The e-learning module focuses explicitly on facilitating participants’ comprehension of machine learning concepts, including predicted risk scores, important features, thresholds, and evaluation metrics (eg, sensitivity, specificity, TPR, and FPR) for ML intervention groups. Additionally, the module covers the identification of risk factors contributing to HF, as outlined in the American Heart Association [42,44] and the European Society of Cardiology [43] HF guidelines, and Framingham criteria [45] for the EB intervention group.

In an attempt to confirm that subjects have viewed and comprehended the material presented in the prerecorded video, participants are required to complete a short quiz, which must be completed with a score of 100% (5 out of 5 questions). When questions are answered incorrectly, participants are instructed to review the material and revise their responses prior to proceeding to the next step. This e-learning module reduces variations in participants’ prior knowledge and background to develop a standardized basis for evaluating surgical cases and measuring the effectiveness of interventions.

Surgical Case Selections

In our previous study [40,41], a consensus panel of HF experts, comprising cardiologists, cardiac anesthesiologists, and critical care physicians, assessed 1018 surgical cases, of which 703 were available during this study. These cases were part of a stratified subsample of 40,659 adult noncardiac surgical procedures between 2015 and 2019 at Michigan Medicine. Using a feature-based sampling process [46], 20 surgical cases were deliberately selected, considering factors, such as case complexity, expert consensus, ML performance, and HF outcomes. The 20 cases were divided into 2 sets, each consisting of 10 cases, for the use of pre- and posttests. Each set included an equal number of easy and difficult cases, as well as an equal representation of patients with and without HF.

The systematic sampling procedure for surgical case selection is illustrated in Figure 3. There are seven steps involved: (1) selecting cases from the holdout data set, (2) including cases that are consensus among expert reviewers, (3) including patients who had at least 10 clinical visits, (4) determining the level of difficulty from clinical diagnostic factors presented in EHR, (5) selection priority based on HF outcome, (6) consideration of ML performance (90% AUROC, 82% sensitivity, and 82% of specificity in our model), and (7) dividing cases into two sets for pre- and posttests. The more detailed descriptions of each step are included in Multimedia Appendix 7.
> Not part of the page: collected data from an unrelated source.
(* ===== verification/Fault.v ===== *)
(** * Page faults

    Models src/memory/fault.rs, src/memory/shared_anon.rs and
    libkernel/src/memory/claimed_page.rs on top of the process state of MmapSys: the
    contents of the frames are part of the state.  A fault that has to read a file is
    split where the handler awaits the read: [handle_demand_fault] returns what is
    left to do, and [complete_deferred] does it in whatever state it finds then. *)
From Stdlib Require Import String.
From stdpp Require Import gmap.
From S2P Require Import Prelude BTree Error Address Region Phys PhysInv PhysInit.
From S2P Require Import Vma MemoryMap MemoryMapInv MemoryMapOps MemoryMapThms.
From S2P Require Import MemoryFrames ProcVm MemoryRemap MmapSys.
Local Open Scope Z_scope.

#[export] Instance VMFileMapping_eq_dec : EqDecision VMFileMapping.
Proof. solve_decision. Defined.
#[export] Instance VMSharedMapping_eq_dec : EqDecision VMSharedMapping.
Proof. solve_decision. Defined.
#[export] Instance VMAreaKind_eq_dec : EqDecision VMAreaKind.
Proof. solve_decision. Defined.
#[export] Instance VMArea_eq_dec : EqDecision VMArea.
Proof. solve_decision. Defined.
#[export] Instance AccessKind_eq_dec : EqDecision AccessKind.
Proof. solve_decision. Defined.

(** What the future of a deferred fault has captured. *)
Record DeferredFault := mkDeferred {
  df_addr : Z; df_access : AccessKind; df_vma : VMArea; df_page : Z; df_read : VMAFileRead
}.

Inductive FaultResolution : Type :=
| Resolved
| Denied
| Deferred (d : DeferredFault).

Section Fault.
Context {AS : Type} `{UserAddressSpace AS} {L : Type} `{IntrusiveList L}.
Notation FA := (@FrameAllocatorInner L).

(** [shared_pages] holds the pages of the shared backing objects, by object and
    offset. *)
Record FaultState := mkFS {
  fs_vm : ProcessVM AS;
  fs_alloc : option FA;
  shared_pages : gmap (Z * Z) Z;
  contents : Z -> list Z
}.

Definition fs_mm (s : FaultState) : MemoryMap AS := vm_mm (fs_vm s).
Definition set_alloc (s : FaultState) (al : FA) : FaultState :=
  mkFS (fs_vm s) (Some al) (shared_pages s) (contents s).
Definition set_contents (s : FaultState) (p : Z) (bs : list Z) : FaultState :=
  mkFS (fs_vm s) (fs_alloc s) (shared_pages s) (fun q => if q =? p then bs else contents s q).
Definition set_shared (s : FaultState) (m : gmap (Z * Z) Z) : FaultState :=
  mkFS (fs_vm s) (fs_alloc s) m (contents s).
Definition set_space (s : FaultState) (a : AS) : FaultState :=
  mkFS (set_mm (fs_vm s) (set_as (fs_mm s) a)) (fs_alloc s) (shared_pages s) (contents s).

Definition zero_page : list Z := replicate (Z.to_nat PAGE_SIZE) 0.

(** ** ClaimedPage *)

(** The claimed page is its frame; leaking it is doing nothing. *)
Definition claimed_alloc (s : FaultState) : outcome (result Z * FaultState) :=
  let! al := unwrap (fs_alloc s) in
  let! (r, al) := alloc_frames al 0 in
  Return (match r with Ok reg => Ok (to_pfn (start_address reg)) | Err e => Err e end, set_alloc s al).

Definition alloc_zeroed (s : FaultState) : outcome (result Z * FaultState) :=
  let? (page, s) := claimed_alloc s in
  Return (Ok page, set_contents s page zero_page).

Definition claimed_drop (s : FaultState) (page : Z) : outcome FaultState :=
  let! al := unwrap (fs_alloc s) in
  let! al := page_alloc_drop al (as_phys_range page) in
  Return (set_alloc s al).

(** ** SharedAnon *)

Definition claim_page (backing offset : Z) (s : FaultState) : outcome (result Z * FaultState) :=
  let? (page, s) :=
    match shared_pages s !! (backing, offset) with
    | Some page => Return (Ok page, s)
    | None =>
        let? (page, s) := alloc_zeroed s in
        Return (Ok page, set_shared s (<[(backing, offset) := page]> (shared_pages s)))
    end in
  let! al := unwrap (fs_alloc s) in
  let! al := page_alloc_clone al (as_phys_range page) in
  Return (Ok page, set_alloc s al).

(** ** Demand faults *)

Definition as_map (s : FaultState) (pfn va : Z) (p : PtePermissions) : result unit * FaultState :=
  let r := as_map_page (address_space (fs_mm s)) pfn va p in (r.1, set_space s r.2).

(** Map an owned page; if it cannot be used the reference is dropped. *)
Definition map_claimed (s : FaultState) (page page_va : Z) (vma : VMArea)
    : outcome (result FaultResolution * FaultState) :=
  match as_map s page page_va (pte_from_vma (permissions vma)) with
  | (Ok _, s) => Return (Ok Resolved, s)
  | (Err (MappingError AlreadyMapped), s) =>
      let! s := claimed_drop s page in Return (Ok Resolved, s)
  | (Err e, s) => let! s := claimed_drop s page in Return (Err e, s)
  end.

Definition handle_demand_fault (s : FaultState) (faulting_addr : Z) (access_kind : AccessKind)
    : outcome (result FaultResolution * FaultState) :=
  let! o := find_vma_for_fault (fs_vm s) faulting_addr access_kind in
  match o with
  | None => Return (Ok Denied, s)
  | Some vma =>
      let page_va := page_aligned faulting_addr in
      match kind vma with
      | SharedAnon mapping =>
          let offset := usub page_va (start_address (region vma)) in
          let? (frame, s) := shared_claim_page claim_page mapping offset s in
          map_claimed s frame page_va vma
      | _ =>
          let? (new_page, s) := alloc_zeroed s in
          match resolve_fault vma faulting_addr with
          | Some vma_read =>
              Return (Ok (Deferred (mkDeferred faulting_addr access_kind vma new_page vma_read)), s)
          | None => map_claimed s new_page page_va vma
          end
      end
  end.

(** [read] is what the inode returned: the bytes read, at most [read_len] of them. *)
Definition complete_deferred (s : FaultState) (d : DeferredFault) (read : result (list Z))
    : outcome (result FaultResolution * FaultState) :=
  let r := df_read d in
  let page := df_page d in
  assert! uadd (read_page_offset r) (read_len r) <=? PAGE_SIZE;
  match read with
  | Err e => let! s := claimed_drop s page in Return (Err e, s)
  | Ok bytes =>
      let bs := contents s page in
      let n := Z.to_nat (read_page_offset r) in
      let s := set_contents s page (take n bs ++ bytes ++ drop (n + length bytes) bs) in
      let! o := find_vma_for_fault (fs_vm s) (df_addr d) (df_access d) in
      if bool_decide (o = Some (df_vma d)) then
        map_claimed s page (page_aligned (df_addr d)) (df_vma d)
      else let! s := claimed_drop s page in Return (Ok Resolved, s)
  end.

(** ** Protection faults *)

Definition handle_protection_fault (s : FaultState) (faulting_addr : Z) (access_kind : AccessKind)
    (pg_info : PageInfo) : outcome (result FaultResolution * FaultState) :=
  if bool_decide (access_kind = AccessWrite) && pte_cow (page_perms pg_info) then
    let new_pte_perms := from_cow (page_perms pg_info) in
    let! al := unwrap (fs_alloc s) in
    let! exclusive := is_allocated_exclusive al (page_pfn pg_info) in
    if exclusive then
      match as_protect_range (address_space (fs_mm s)) (page_region faulting_addr) new_pte_perms with
      | (Ok _, a) => Return (Ok Resolved, set_space s a)
      | (Err e, a) => Return (Err e, set_space s a)
      end
    else
      let? (new_page, s) := alloc_zeroed s in
      let s := set_contents s new_page (contents s (page_pfn pg_info)) in
      match as_remap (address_space (fs_mm s)) faulting_addr new_page new_pte_perms with
      | (Ok _, a) =>
          let! s := claimed_drop (set_space s a) (page_pfn pg_info) in
          Return (Ok Resolved, s)
      | (Err _, _) => Panic
      end
  else Return (Ok Denied, s).
End Fault.
Arguments FaultState : clear implicits.

(** * Correctness *)

(** What the trait documents of the two operations of the fault handler: [map_page]
    reports [AlreadyMapped] only for a mapped page, and [remap] replaces one page. *)
Class FaultLaws (AS : Type) `{UserAddressSpace AS} : Prop := {
  map_page_conflict : forall a pfn va p, va mod PAGE_SIZE = 0 ->
    (as_map_page a pfn va p).1 = Err (MappingError AlreadyMapped) -> is_Some (as_translate a va);
  map_page_fresh : forall a pfn va p u, va mod PAGE_SIZE = 0 ->
    (as_map_page a pfn va p).1 = Ok u -> as_translate a va = None;
  remap_translate : forall a pfn va p va', is_Some (as_translate a va) ->
    as_translate (as_remap a va pfn p).2 va' =
    if decide (page_of va' = page_of va) then Some (mkPageInfo pfn p) else as_translate a va'
}.

Section FaultCorrect.
Context {AS : Type} `{UserAddressSpaceLaws AS} `{!MapPageLaws AS} `{!FrameLaws AS} `{!FaultLaws AS}.
Context {L : Type} `{IntrusiveListLaws L}.
Notation FA := (@FrameAllocatorInner L).
Implicit Types s : FaultState AS L.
The implementation of a systematic methodology for case selection from EHR is critical, as the validation derived from this study could serve as a foundational cornerstone for scalability across diverse medical conditions. For example, diagnostic tasks using ML with expert-reviewed labels are potential candidates that could be integrated into this CDS tool by following the steps above, requiring only minor adjustments to accommodate unique clinical nuances. Thus, these ML-based tasks could be transformed into additional educational resources and presented to learners through this educational tool.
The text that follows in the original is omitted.